The East of England Orthodox Church


The 500 million people and 28 nations of the European Union are divided into almost 100 regions, each representing an average population of five million. England is divided into nine such regions, the easternmost one of which is called the East of England. This is composed of six historic counties, three in the eastern half, Norfolk, Suffolk and Essex, and three in the western half: Cambridgeshire, Bedfordshire and Hertfordshire.

The East of England Orthodox Church is simply the name of the local charitable trust of ROCOR which runs one large parish church in Colchester in Essex and soon, God willing, a small second one in Norwich in Norfolk. God willing, we hope one day to set up other churches to cover not just the official region, but others that are more generally in the eastern half of England, which includes such vital sites of English holiness and history as St Albans, Canterbury and York.

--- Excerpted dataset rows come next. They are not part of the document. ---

(** C5. A parameter of the function whose name the comment did not record,
    at a position where the comment recorded no other name, is reported
    missing, by one report on the comment node that carries the name; if the
    function has one parameter of this name, it is the only such report for
    the name in what [checkJSDoc] reports. *)
Theorem undocumented_param_reported
        (ctx : Context) (parse : string -> ParseResult)
        (n : FunctionNode) (fns : Stack) (c : Comment) (tags : list Tag)
        (w : list Report) (st : Locals) (fd : FunctionState)
        (i : nat) (name : string) :
  getJSDocComment ctx n = Some c ->
  parse (JS.replace_module (value c)) = Parsed tags ->
  forEach_tags ctx c (JS.top fns) tags no_locals = (w, Normal st) ->
  JS.top fns = Some fd ->
  nth_error (node_params n) i = Some name ->
  JS.get (params st) name = None ->
  (forall k, nth_error (JS.keys (params st)) i = Some k -> k = name) ->
  let missing :=
    diagnostic c None Msg.missing_param [("name", JS.VStr name)] in
  check_real_param c (params st) (JS.keys (params st)) i name = ([missing], Normal tt)
  /\ In missing (fst (fst (checkJSDoc ctx parse n fns)))
  /\ (count_occ string_dec (node_params n) name = 1%nat ->
      List.filter (is_missing_param_for name) (fst (fst (checkJSDoc ctx parse n fns)))
      = [missing]).
Proof.
  intros Hc Hp Hloop Hfd Hnth Hget Hpos missing.
  assert (Hone : check_real_param c (params st) (JS.keys (params st)) i name
                 = ([missing], Normal tt)).
  { unfold check_real_param, report_at. rewrite Hget.
    destruct (nth_error (JS.keys (params st)) i) as [k|]; [|reflexivity].
    rewrite (Hpos k eq_refl), String.eqb_refl, andb_false_r. reflexivity. }
  destruct (checkJSDoc_cross_check ctx parse n fns c tags w st fd Hc Hp Hloop Hfd)
    as (w' & Hall & _ & Hm).
  destruct (nth_error_split _ _ Hnth) as (l1 & l2 & Hreal & Hlen).
  split; [exact Hone|].
  rewrite Hall, Hreal, forEach_params_app, forEach_params_cons.
  cbn [Nat.add]. rewrite Hlen, Hone. cbn [fst]. split.
  - apply in_or_app. right. apply in_or_app. right. now left.
  - rewrite count_occ_app, count_occ_cons_eq by reflexivity.
    intros Hcount.
    assert (H1 : ~ In name l1) by (apply count_occ_not_In with (eq_dec := string_dec); lia).
    assert (H2 : ~ In name l2) by (apply count_occ_not_In with (eq_dec := string_dec); lia).
    rewrite !filter_app.
    rewrite (forEach_params_other c _ _ 0 name l1 H1).
    rewrite (forEach_params_other c _ _ (S i) name l2 H2).
    rewrite filter_missing_param_none.
    + simpl. unfold is_missing_param_for. simpl. now rewrite String.eqb_refl.
    + clear - Hm. unfold count_message in Hm.
      induction w' as [|r w' IH]; [constructor|].
      simpl in Hm. destruct (String.eqb (message r) Msg.missing_param) eqn:E;
        [discriminate|]. constructor; auto.
Qed.

Lemma undocumented_param_reported_witness :
  List.filter (is_missing_param_for "b")
    (fst (fst (checkJSDoc
                 (Sample.documented Sample.defaults
                    (Sample.comment_of "* @returns {number} the sum"))
                 (Sample.parser [Sample.returns_number])
                 {| node_start := 0; node_params := ["a"; "b"] |}
                 Sample.open_function)))
  = [diagnostic (Sample.comment_of "* @returns {number} the sum") None
       Msg.missing_param [("name", JS.VStr "b")]].
Proof.
  refine (proj2 (proj2 (undocumented_param_reported
           (Sample.documented Sample.defaults
              (Sample.comment_of "* @returns {number} the sum"))
           (Sample.parser [Sample.returns_number])
           {| node_start := 0; node_params := ["a"; "b"] |}
           Sample.open_function (Sample.comment_of "* @returns {number} the sum")
           [Sample.returns_number] _ _ {| returnPresent := false |} 1 "b"
           eq_refl eq_refl eq_refl eq_refl eq_refl eq_refl _)) eq_refl).
  intros k H. discriminate H.
Defined.
(** C2 (as amended).  When the shorter of the two sequences is empty, the
    LCSS branch of [main] is not guarded: the length is 0, the distance is
    computed as [1 - 0/0], which is NaN, both are printed and the program
    ends with status 0. *)
Theorem distance_of_empty_sequence (dnaLength patternLength : Z)
    (A B : list Z) :
  Z.min (strlen A) (strlen B) = 0 →
  main "-lcss" dnaLength patternLength A B = Some (Similarity 0 NaN).
Proof.
  intros Hmin. unfold main.
  change (String.eqb "-lcss" "-lcss") with true.
  change (String.eqb "-lcss" "-bf") with false.
  change (String.eqb "-lcss" "-kr") with false.
  rewrite andb_false_r, lcss_table. simpl.
  pose proof (lcs_table_bounds A B (length A) (length B)) as Hb.
  assert (lcs_table A B (length A) (length B) = 0) as ->
    by (unfold strlen in Hmin; lia).
  assert (min (strlen A) (strlen B) = 0) as ->
    by (unfold min; case_bool_decide; lia).
  done.
Qed.

Lemma distance_of_empty_sequence_witness :
  Z.min (strlen (str "acgt")) (strlen (str "")) = 0 ∧
  main "-lcss" 4 0 (str "acgt") (str "") = Some (Similarity 0 NaN).
Proof.
  split; [reflexivity|].
  apply (distance_of_empty_sequence 4 0 (str "acgt") (str "")). reflexivity.
Defined.

(** C2 (as stated) fails: with an empty first sequence no failure is
    signalled, and the distance that is printed is NaN. *)
Lemma distance_failure_not_signalled :
  Z.min (strlen (str "")) (strlen (str "acgt")) = 0 ∧
  main "-lcss" 0 4 (str "") (str "acgt") ≠ Some Failure ∧
  main "-lcss" 0 4 (str "") (str "acgt") = Some (Similarity 0 NaN).
Proof. by vm_compute. Qed.

(** C3.  The claim is that [rehash], applied to the hash of a window, gives
    the hash of the next window computed from scratch.  On the window
    "ttcgaactattttaatataaataaaaa" the sum wraps around to [INT_MAX], which
    [% INT_MAX] turns into 0, and the transition then misses the hash of
    the next window by 2. *)
Theorem rehash_differs_from_hash :
  hash (str "ttcgaactattttaatataaataaaaac") 26 = Some 0 ∧
  char_at (str "ttcgaactattttaatataaataaaaac") 0 = Some 116 ∧
  char_at (str "ttcgaactattttaatataaataaaaac") 27 = Some 99 ∧
  rehash 116 0 99 26 = Some 1610612835 ∧
  hash (drop 1 (str "ttcgaactattttaatataaataaaaac")) 26 = Some 1610612833.
Proof. by vm_compute. Qed.

(** C4.  [bruteForce] returns the number of start offsets [i] with
    [0 <= i <= |S| - |P|] at which [P] equals [S[i .. i + |P|)]; every such
    offset counts, overlapping or not. *)
Theorem bruteForce_counts_occurrences (S P : list Z) :
  bruteForce S P = Some (occurrence_count S P).
Proof. apply bruteForce_spec. Qed.

(** C5.  [lcss] returns entry [T[|A|][|B|]] of the recurrence, and that
    entry is the length of a longest common subsequence of [A] and [B]. *)
Theorem lcss_longest_common_subsequence (A B : list Z) :
  lcss A B = Some (lcs_table A B (length A) (length B)) ∧
  lcs_length A B (lcs_table A B (length A) (length B)).
Proof. split; [apply lcss_table|apply lcs_table_optimal]. Qed.



(** C7.  [lcss] returns a length between 0 and the length of the shorter
    sequence. *)
Theorem lcss_bounds (A B : list Z) :
  ∃ n, lcss A B = Some n ∧ 0 ≤ n ≤ Z.min (strlen A) (strlen B).
Proof.
  exists (lcs_table A B (length A) (length B)). split; [apply lcss_table|].
  pose proof (lcs_table_bounds A B (length A) (length B)).
  unfold strlen. lia.
Qed.

(** C8.  [lcss] does not depend on the order of its two arguments. *)
Theorem lcss_symmetric (A B : list Z) : lcss A B = lcss B A.
Proof. by rewrite !lcss_table, lcs_table_sym. Qed.

(** C9.  On "aaaa" and "aa" both matchers return 3: the occurrences at
    offsets 0, 1 and 2 overlap and are all counted. *)
Theorem overlapping_occurrences :
  bruteForce (str "aaaa") (str "aa") = Some 3 ∧
  karpRabin (str "aaaa") (str "aa") = Some 3.
Proof. by vm_compute. Qed.

(** C10.  With the empty pattern [bruteForce] returns [|S| + 1]: each of
    the offsets [0 .. |S|] is a full match. *)
Theorem bruteForce_empty_pattern (S : list Z) :
  bruteForce S [] = Some (strlen S + 1).
Proof.
  rewrite bruteForce_spec.
  change (occurrence_count S []) with (count_upto S [] (Datatypes.S (length S))).
  rewrite count_upto_empty_pattern. unfold strlen. f_equal. lia.
Qed.

(** * Further properties *)

(** ** The loader *)

Lemma to_char_ascii (byte : Z) : 0 ≤ byte < 128 → to_char byte = byte.
Proof. intros Hb. unfold to_char. rewrite Z.mod_small by lia. lia. Qed.

Lemma to_char_not_EOF (byte : Z) : 0 ≤ byte < 255 → to_char byte ≠ EOF.
Proof.
  intros Hb. unfold to_char, EOF.
  destruct (decide (byte < 128)).
  - rewrite Z.mod_small by lia. lia.
  - replace (byte + 128) with (byte - 128 + 1 * 256) by lia.
    rewrite Z_mod_plus_full, Z.mod_small by lia. lia.
Qed.

Lemma symbols_cons (byte : Z) (stream : list Z) :
  symbols (byte :: stream) =
  if bool_decide (to_char byte ≠ 10) then to_char byte :: symbols stream
  else symbols stream.
Proof.
  unfold symbols. rewrite fmap_cons, filter_cons.
  case_decide; case_bool_decide; done.
Qed.

Lemma loadable_byte (byte : Z) :
  nucleotide byte ∨ byte = 10 → 0 ≤ byte < 128.
Proof. unfold nucleotide. lia. Qed.

Lemma count_loop_loadable (stream : list Z) (count : Z) :
  loadable stream →
  count_loop stream count = count + strlen (symbols stream).
Proof.
  intros Hs. revert count.
  induction Hs as [|byte stream Hb Hs IH]; intros count.
  - unfold strlen. simpl. lia.
  - cbn [count_loop]. rewrite symbols_cons.
    rewrite (to_char_ascii byte) by by apply loadable_byte.
    rewrite bool_decide_eq_false_2
      by (apply loadable_byte in Hb; unfold EOF; lia).
    rewrite (bool_decide_eq_false_2 (_ ∧ _)) by (unfold nucleotide in Hb; lia).
    rewrite IH. case_bool_decide; unfold strlen; simpl length; lia.
Qed.

Lemma count_loop_rejects (pre post : list Z) (byte count : Z) :
  loadable pre →
  to_char byte ≠ EOF →
  ¬ (nucleotide (to_char byte) ∨ to_char byte = 10) →
  count_loop (pre ++ byte :: post) count = EXIT_FAILURE.
Proof.
  intros Hpre HEOF Hbad. revert count.
  induction Hpre as [|b pre Hb Hpre IH]; intros count.
  - cbn [app count_loop]. rewrite bool_decide_eq_false_2 by done.
    rewrite bool_decide_eq_true_2; [done|]. unfold nucleotide in Hbad. lia.
  - cbn [app count_loop].
    rewrite (to_char_ascii b) by by apply loadable_byte.
    rewrite bool_decide_eq_false_2
      by (apply loadable_byte in Hb; unfold EOF; lia).
    rewrite (bool_decide_eq_false_2 (_ ∧ _)) by (unfold nucleotide in Hb; lia).
    apply IH.
Qed.

Lemma symbols_loadable (stream : list Z) : loadable stream → dna (symbols stream).
Proof.
  intros Hs. induction Hs as [|byte stream Hb Hs IH]; [by constructor|].
  rewrite symbols_cons, (to_char_ascii byte) by by apply loadable_byte.
  case_bool_decide; [|done]. constructor; [|done].
  destruct Hb; [done|lia].
Qed.

Lemma store_middle (pre rest : list (option Z)) (old : option Z) (v : Z) :
  store (pre ++ old :: rest) (Z.of_nat (length pre)) v =
  Some ((pre ++ [Some v]) ++ rest).
Proof.
  unfold store. rewrite bool_decide_eq_true_2
    by (rewrite length_app; simpl; lia).
  rewrite Nat2Z.id. f_equal.
  replace (length pre) with (length pre + 0)%nat at 1 by lia.
  rewrite insert_app_r. simpl. by rewrite <- app_assoc.
Qed.

Lemma store_end (pre : list (option Z)) (v : Z) :
  store pre (Z.of_nat (length pre)) v = None.
Proof. unfold store. by rewrite bool_decide_eq_false_2 by lia. Qed.

(** The loop stores the symbols at the front of the free part of the
    block, as long as they fit. *)
Lemma read_loop_fits (stream : list Z) (pre rest : list (option Z)) :
  Forall (λ byte, 0 ≤ byte < 255) stream →
  (length (symbols stream) ≤ length rest)%nat →
  read_loop stream (pre ++ rest) (Z.of_nat (length pre)) =
  Some (pre ++ (Some <$> symbols stream) ++ drop (length (symbols stream)) rest,
        Z.of_nat (length pre + length (symbols stream))).
Proof.
  intros Hs. revert pre rest.
  induction Hs as [|byte stream Hb Hs IH]; intros pre rest Hfit.
  - simpl. by rewrite Nat.add_0_r.
  - cbn [read_loop]. rewrite symbols_cons in Hfit |- *.
    rewrite bool_decide_eq_false_2 by by apply to_char_not_EOF.
    case_bool_decide as Hnl; [|by apply IH].
    destruct rest as [|old rest]; [simpl in Hfit; lia|].
    rewrite store_middle. simpl in Hfit |- *.
    replace (Z.of_nat (length pre) + 1)
      with (Z.of_nat (length (pre ++ [Some (to_char byte)])))
      by (rewrite length_app; simpl; lia).
    rewrite IH by lia. rewrite length_app, <- app_assoc. simpl.
    do 2 f_equal. lia.
Qed.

Our hope is to be able to open public-access churches in the major cities and towns which would serve all the many nationalities who adhere to the Russian Orthodox Faith. This means all those that use the Orthodox calendar, use various languages, though principally Slavonic and English, have an iconostasis, do not abbreviate or otherwise tamper with the services and have confession before communion. Our desire is to be a home for all Orthodox who follow the Tradition; we do not believe in some sort of ‘Anglicanism with icons’ or manmade ‘Halfodoxy’ or ‘Anglodoxy’, such as can sadly be found in certain parts of the Diaspora.

The Past and Present

Our priestly service started in Felixstowe in Suffolk eighteen years ago in 1997. We dedicated our efforts to the two local saints, to St Felix (+ 647), the Apostle of East Anglia and the founder of the town of Felixstowe, which is named after his monastery, and to St Edmund, the first Patron Saint of England (+ 869). Eleven years passed with nothing to show for our efforts except perseverance and patience amid complete lack of support. Instead of giving up the struggle, we survived. God was testing us.

Thanks to Divine Providence, in 2008 the parish moved to the much more suitable location and our own premises in Colchester. In fact we have been told that this is the largest Russian Orthodox church building in Western Europe. This is appropriately dedicated to St John of Shanghai, the Apostle of the Diaspora. If it is God’s Will, at the end of this year we hope to open a small parish in Norwich. This will be dedicated to St Alexander Nevsky, who represents both our links with the North (Norwich means the north market or north town) and also our spiritual resistance both to the Materialism of the West and to the Islamism of the East.

The Possible Future

As that community becomes a parish and stands on its own feet, it will become independent and have its own trust and look after itself. And the sooner the better. For the East of England Orthodox Church Trust is merely a channel, an instrument, a catalyst, a path, a means; not a possession or an empire or an end. Our hope is to make a small and modest contribution to our vision of thirty years – to be a small building block in the great hope, in the foundation of a multinational and multilingual Russian Orthodox Metropolia of Western Europe, for which we have worked and which we have urged for thirty years.

If it were possible, and, true, here we are in the realms of the humanly impossible, we would one day like to see Russian Orthodox parishes with our own buildings in:

Cambridgeshire (but covering part of Bedfordshire too): a church in Cambridge, dedicated as a seat of spiritual learning to The Three Holy Hierarchs; a church in Peterborough (where there is a large Eastern European population), dedicated to its patrons St Peter and St Paul.

Hertfordshire (but covering part of Bedfordshire too): a church in St Albans, dedicated to its patron St Alban. Or perhaps just outside this city there could be a Russian Orthodox monastery, which is so desperately needed in this country, and dedicated to the Holy Martyr Alban.

Then, outside the strict territory of the East of England region, but still in the eastern half of England, in:

East London, a church dedicated to St George, the second patron saint of England.

Kent: a church in Canterbury, dedicated to the Apostle of the English, St Gregory the Great (the Dialogist).

Lincolnshire: in Lincoln, a church dedicated (as there are so many saints there) to All Saints.

Yorkshire: in York, a church dedicated to St Constantine, who was proclaimed Emperor in York, and to his mother St Helen.

Conclusion: Dream or Vision?

How much would such a vision cost? Millions of pounds; perhaps anything between £1,000,000 and £5,000,000. Surely then, this is all just a dream? And a dream is merely human and we do not waste our time and energy on dreams. However, a vision, although also human, requires the grace of God to come true. May we unworthy become worthy of a small drop of grace so that our vision may come true and not be a mere vain human dream.